### [Saved data entries]
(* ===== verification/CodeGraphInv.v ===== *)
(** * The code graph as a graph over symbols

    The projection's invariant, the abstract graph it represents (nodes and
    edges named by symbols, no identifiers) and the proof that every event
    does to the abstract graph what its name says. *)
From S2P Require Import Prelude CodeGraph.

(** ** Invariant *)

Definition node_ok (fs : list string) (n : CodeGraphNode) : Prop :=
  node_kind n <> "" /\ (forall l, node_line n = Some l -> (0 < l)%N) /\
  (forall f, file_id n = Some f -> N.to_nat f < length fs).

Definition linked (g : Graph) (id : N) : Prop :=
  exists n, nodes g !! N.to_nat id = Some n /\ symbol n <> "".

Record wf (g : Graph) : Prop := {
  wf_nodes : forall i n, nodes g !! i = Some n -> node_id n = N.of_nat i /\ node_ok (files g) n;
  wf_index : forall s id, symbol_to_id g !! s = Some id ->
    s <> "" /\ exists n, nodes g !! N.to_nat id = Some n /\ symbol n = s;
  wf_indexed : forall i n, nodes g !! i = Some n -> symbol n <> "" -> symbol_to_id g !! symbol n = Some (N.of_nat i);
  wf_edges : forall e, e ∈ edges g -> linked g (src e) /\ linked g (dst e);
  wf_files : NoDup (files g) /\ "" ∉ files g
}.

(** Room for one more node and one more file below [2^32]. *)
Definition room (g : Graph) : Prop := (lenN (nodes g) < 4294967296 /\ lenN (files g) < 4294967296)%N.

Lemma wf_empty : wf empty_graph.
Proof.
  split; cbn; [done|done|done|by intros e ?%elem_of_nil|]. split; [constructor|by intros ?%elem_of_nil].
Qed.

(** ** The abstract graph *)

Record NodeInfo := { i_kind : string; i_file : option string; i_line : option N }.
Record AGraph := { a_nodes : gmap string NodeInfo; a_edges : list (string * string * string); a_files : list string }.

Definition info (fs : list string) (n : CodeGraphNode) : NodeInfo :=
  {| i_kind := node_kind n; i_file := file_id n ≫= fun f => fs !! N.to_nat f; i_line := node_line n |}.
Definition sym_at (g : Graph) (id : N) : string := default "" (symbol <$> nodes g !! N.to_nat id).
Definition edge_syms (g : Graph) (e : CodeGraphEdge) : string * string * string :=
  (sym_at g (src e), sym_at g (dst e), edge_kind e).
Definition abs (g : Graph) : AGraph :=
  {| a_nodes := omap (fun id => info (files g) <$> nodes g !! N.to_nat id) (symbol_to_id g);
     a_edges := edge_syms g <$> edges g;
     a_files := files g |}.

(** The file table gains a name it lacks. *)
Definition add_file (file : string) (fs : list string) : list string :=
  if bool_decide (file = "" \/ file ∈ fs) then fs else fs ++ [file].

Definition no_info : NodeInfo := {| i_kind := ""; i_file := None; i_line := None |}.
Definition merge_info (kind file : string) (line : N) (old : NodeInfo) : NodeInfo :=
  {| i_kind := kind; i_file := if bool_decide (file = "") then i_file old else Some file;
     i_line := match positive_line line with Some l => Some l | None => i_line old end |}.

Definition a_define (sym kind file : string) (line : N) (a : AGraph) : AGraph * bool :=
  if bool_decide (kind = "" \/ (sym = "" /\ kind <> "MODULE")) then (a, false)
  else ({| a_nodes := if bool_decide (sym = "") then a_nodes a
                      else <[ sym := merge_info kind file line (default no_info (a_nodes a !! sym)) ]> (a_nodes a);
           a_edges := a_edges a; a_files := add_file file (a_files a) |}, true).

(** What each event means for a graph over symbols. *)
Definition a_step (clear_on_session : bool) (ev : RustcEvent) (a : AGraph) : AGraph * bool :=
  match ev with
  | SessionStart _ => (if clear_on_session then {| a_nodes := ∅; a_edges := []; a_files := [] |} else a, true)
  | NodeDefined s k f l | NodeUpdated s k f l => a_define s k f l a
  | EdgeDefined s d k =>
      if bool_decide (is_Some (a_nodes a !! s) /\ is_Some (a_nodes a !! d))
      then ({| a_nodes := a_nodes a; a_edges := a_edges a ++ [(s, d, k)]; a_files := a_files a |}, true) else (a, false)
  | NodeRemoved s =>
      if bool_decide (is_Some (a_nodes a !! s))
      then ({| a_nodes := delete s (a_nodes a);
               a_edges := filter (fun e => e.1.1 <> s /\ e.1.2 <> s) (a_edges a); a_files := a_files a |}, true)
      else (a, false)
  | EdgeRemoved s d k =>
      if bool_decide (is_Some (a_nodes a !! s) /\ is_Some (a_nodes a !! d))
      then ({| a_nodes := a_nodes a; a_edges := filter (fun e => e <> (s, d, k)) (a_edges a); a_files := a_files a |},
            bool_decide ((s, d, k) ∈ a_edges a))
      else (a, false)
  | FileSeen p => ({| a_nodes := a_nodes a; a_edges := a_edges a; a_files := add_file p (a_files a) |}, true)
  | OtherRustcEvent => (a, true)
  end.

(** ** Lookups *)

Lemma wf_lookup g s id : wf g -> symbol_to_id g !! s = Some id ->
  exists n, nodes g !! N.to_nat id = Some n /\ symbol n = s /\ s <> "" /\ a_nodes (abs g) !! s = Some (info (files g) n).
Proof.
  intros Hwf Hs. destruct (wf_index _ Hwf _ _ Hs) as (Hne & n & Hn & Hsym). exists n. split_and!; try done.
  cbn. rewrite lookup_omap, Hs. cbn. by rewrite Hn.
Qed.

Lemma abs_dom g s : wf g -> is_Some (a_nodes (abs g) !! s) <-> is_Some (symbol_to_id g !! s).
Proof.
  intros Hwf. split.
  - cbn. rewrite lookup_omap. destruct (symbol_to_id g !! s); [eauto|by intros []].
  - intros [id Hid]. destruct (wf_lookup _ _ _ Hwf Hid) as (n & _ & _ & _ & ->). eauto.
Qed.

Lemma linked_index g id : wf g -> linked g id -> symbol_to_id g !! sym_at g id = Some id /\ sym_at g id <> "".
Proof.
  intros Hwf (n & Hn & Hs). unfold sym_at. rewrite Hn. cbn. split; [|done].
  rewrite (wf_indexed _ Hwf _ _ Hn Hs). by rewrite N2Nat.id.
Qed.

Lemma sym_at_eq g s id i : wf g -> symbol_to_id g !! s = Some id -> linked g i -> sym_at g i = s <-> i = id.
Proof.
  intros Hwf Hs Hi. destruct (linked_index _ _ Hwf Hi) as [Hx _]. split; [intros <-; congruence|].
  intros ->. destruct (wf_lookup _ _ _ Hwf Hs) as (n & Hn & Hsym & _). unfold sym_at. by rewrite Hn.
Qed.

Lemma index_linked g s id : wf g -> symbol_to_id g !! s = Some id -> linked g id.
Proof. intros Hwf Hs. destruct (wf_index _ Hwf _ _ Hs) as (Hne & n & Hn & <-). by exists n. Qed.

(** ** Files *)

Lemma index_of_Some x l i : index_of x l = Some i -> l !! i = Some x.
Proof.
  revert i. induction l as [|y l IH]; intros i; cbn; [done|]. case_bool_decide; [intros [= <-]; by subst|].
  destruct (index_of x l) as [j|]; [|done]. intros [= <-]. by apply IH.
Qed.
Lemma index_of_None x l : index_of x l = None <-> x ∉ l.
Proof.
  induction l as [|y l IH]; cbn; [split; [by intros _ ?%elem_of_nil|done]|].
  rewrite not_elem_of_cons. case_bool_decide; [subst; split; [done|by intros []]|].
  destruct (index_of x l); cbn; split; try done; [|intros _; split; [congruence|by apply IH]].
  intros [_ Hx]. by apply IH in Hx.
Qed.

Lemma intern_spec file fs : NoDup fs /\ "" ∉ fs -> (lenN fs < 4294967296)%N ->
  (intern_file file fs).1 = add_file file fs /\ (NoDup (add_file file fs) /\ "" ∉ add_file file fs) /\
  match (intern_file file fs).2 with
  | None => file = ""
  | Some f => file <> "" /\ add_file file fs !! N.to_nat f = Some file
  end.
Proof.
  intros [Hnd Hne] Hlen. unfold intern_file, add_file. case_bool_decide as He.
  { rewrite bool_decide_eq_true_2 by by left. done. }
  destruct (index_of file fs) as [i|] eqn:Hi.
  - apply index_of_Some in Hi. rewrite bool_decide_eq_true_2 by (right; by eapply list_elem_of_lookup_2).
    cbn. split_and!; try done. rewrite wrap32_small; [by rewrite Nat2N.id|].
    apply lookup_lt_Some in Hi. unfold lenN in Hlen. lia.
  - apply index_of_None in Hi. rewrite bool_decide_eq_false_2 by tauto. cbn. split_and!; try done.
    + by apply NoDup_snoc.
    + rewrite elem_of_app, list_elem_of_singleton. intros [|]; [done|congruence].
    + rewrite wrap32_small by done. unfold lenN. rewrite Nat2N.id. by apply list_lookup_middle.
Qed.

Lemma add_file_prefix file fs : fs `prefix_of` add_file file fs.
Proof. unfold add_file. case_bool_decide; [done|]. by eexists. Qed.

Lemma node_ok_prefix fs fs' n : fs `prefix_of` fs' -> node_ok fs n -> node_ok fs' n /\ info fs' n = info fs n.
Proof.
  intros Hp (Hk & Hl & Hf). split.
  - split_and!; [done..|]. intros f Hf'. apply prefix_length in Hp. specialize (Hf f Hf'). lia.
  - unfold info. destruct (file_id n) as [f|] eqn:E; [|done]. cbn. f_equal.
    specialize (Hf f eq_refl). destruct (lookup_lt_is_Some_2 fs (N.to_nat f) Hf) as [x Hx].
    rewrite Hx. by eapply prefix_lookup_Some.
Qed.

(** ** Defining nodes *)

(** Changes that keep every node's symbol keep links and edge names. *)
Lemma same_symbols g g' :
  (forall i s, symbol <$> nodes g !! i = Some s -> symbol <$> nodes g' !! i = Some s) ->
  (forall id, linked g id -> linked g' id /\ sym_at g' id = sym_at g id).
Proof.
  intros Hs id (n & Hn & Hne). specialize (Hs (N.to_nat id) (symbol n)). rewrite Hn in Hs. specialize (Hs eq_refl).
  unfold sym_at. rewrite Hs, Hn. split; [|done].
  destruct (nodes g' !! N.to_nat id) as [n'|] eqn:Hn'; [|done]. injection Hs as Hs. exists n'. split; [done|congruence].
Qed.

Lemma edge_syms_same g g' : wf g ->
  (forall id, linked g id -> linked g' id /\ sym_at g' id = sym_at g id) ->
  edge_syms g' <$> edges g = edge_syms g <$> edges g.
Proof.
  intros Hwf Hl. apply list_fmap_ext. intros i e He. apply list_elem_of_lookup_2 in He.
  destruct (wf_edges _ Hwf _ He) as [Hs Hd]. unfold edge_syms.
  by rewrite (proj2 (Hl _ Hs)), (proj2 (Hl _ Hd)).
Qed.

---

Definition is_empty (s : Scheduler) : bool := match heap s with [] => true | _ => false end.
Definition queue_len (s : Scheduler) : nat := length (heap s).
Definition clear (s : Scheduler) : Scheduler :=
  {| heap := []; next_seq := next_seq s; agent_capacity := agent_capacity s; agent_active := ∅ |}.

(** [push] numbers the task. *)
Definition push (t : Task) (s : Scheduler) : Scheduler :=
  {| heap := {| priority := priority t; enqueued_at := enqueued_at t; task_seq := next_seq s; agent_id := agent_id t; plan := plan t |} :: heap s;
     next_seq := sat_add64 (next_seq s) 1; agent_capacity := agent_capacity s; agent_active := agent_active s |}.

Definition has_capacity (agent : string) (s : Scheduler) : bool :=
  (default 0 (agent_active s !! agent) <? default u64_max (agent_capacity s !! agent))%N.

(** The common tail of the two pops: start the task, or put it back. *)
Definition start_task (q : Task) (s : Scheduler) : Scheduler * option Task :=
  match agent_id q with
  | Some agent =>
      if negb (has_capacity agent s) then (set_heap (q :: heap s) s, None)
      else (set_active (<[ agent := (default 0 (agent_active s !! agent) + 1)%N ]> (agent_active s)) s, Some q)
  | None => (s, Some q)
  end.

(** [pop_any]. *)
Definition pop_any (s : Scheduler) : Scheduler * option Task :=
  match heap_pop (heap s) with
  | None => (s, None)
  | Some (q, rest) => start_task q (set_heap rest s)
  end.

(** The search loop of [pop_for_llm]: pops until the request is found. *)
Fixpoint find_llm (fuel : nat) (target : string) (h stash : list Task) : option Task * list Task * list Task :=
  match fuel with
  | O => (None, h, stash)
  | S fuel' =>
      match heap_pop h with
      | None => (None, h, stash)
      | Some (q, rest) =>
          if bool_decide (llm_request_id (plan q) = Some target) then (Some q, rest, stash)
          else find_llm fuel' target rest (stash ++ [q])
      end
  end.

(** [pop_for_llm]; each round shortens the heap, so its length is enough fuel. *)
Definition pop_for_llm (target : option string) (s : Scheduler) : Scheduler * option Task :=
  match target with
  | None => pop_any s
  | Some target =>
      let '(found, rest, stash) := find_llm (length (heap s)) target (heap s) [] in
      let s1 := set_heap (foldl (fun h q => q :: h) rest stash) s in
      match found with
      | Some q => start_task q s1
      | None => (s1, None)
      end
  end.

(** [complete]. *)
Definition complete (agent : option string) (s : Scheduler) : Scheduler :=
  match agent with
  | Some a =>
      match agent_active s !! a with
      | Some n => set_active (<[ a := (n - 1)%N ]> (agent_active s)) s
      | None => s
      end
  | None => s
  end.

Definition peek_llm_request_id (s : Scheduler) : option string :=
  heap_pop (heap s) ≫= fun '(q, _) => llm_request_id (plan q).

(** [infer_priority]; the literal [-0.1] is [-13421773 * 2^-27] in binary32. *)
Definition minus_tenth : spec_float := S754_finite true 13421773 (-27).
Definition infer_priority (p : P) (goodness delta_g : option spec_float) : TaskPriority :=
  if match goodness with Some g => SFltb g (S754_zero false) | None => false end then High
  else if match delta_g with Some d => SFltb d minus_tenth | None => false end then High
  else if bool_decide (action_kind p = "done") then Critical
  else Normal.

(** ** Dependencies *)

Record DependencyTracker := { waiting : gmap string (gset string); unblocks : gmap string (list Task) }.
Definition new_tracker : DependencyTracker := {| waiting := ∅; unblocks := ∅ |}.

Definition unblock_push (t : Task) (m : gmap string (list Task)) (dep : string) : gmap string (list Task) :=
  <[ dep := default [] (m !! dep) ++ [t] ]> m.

==

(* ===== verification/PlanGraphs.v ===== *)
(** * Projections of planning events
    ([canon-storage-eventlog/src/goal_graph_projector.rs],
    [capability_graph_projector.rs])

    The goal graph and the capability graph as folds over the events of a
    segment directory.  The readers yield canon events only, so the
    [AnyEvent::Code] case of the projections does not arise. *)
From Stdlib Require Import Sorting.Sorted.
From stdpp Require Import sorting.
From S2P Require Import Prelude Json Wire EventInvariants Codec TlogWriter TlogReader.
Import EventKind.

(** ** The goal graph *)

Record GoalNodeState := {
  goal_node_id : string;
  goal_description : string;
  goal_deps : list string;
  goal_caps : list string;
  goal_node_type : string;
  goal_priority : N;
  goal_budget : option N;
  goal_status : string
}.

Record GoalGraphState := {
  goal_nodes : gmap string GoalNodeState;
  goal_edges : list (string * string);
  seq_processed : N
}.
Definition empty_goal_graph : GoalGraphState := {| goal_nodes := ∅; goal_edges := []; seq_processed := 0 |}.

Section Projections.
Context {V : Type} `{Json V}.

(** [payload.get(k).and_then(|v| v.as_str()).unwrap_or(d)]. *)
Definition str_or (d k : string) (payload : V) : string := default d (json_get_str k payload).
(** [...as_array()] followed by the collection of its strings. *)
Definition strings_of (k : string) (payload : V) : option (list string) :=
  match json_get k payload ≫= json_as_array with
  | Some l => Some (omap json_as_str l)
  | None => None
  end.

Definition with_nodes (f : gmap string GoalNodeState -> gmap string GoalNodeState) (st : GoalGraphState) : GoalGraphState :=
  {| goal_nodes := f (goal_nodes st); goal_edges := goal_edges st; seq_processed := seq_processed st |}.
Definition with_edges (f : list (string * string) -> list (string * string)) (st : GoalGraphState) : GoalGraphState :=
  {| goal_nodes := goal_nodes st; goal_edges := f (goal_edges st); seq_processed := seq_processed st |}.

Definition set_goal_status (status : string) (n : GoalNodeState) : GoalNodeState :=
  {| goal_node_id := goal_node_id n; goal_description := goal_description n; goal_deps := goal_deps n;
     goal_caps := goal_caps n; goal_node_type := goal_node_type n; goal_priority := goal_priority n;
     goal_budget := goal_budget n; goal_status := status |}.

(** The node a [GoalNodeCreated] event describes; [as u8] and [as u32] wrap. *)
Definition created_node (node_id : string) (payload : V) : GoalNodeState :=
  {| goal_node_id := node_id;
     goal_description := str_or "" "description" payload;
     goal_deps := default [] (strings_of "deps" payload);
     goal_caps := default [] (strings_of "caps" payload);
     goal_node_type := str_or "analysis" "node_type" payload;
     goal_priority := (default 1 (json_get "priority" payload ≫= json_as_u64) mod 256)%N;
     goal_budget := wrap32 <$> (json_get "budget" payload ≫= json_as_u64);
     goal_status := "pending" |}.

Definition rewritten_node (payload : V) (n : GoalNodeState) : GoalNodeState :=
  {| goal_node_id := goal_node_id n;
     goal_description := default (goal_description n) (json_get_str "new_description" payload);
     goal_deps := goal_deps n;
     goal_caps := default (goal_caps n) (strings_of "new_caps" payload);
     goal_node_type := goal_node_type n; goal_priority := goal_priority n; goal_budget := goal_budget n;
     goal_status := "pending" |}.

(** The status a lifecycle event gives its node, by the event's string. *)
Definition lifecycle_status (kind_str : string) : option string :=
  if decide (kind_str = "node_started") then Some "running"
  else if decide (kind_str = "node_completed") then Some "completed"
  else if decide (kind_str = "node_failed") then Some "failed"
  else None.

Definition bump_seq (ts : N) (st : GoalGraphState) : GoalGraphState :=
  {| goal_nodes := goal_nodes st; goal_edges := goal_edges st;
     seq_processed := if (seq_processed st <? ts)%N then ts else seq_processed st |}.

### [To do]
The lines above starting at the one that contains "goal_nodes := f" and ending at the one that contains "Definition set_goal_status (status" must be transcribed exactly, and no other lines may appear.

### [Answer to the problem]
  {| goal_nodes := f (goal_nodes st); goal_edges := goal_edges st; seq_processed := seq_processed st |}.
Definition with_edges (f : list (string * string) -> list (string * string)) (st : GoalGraphState) : GoalGraphState :=
  {| goal_nodes := goal_nodes st; goal_edges := f (goal_edges st); seq_processed := seq_processed st |}.

Definition set_goal_status (status : string) (n : GoalNodeState) : GoalNodeState :=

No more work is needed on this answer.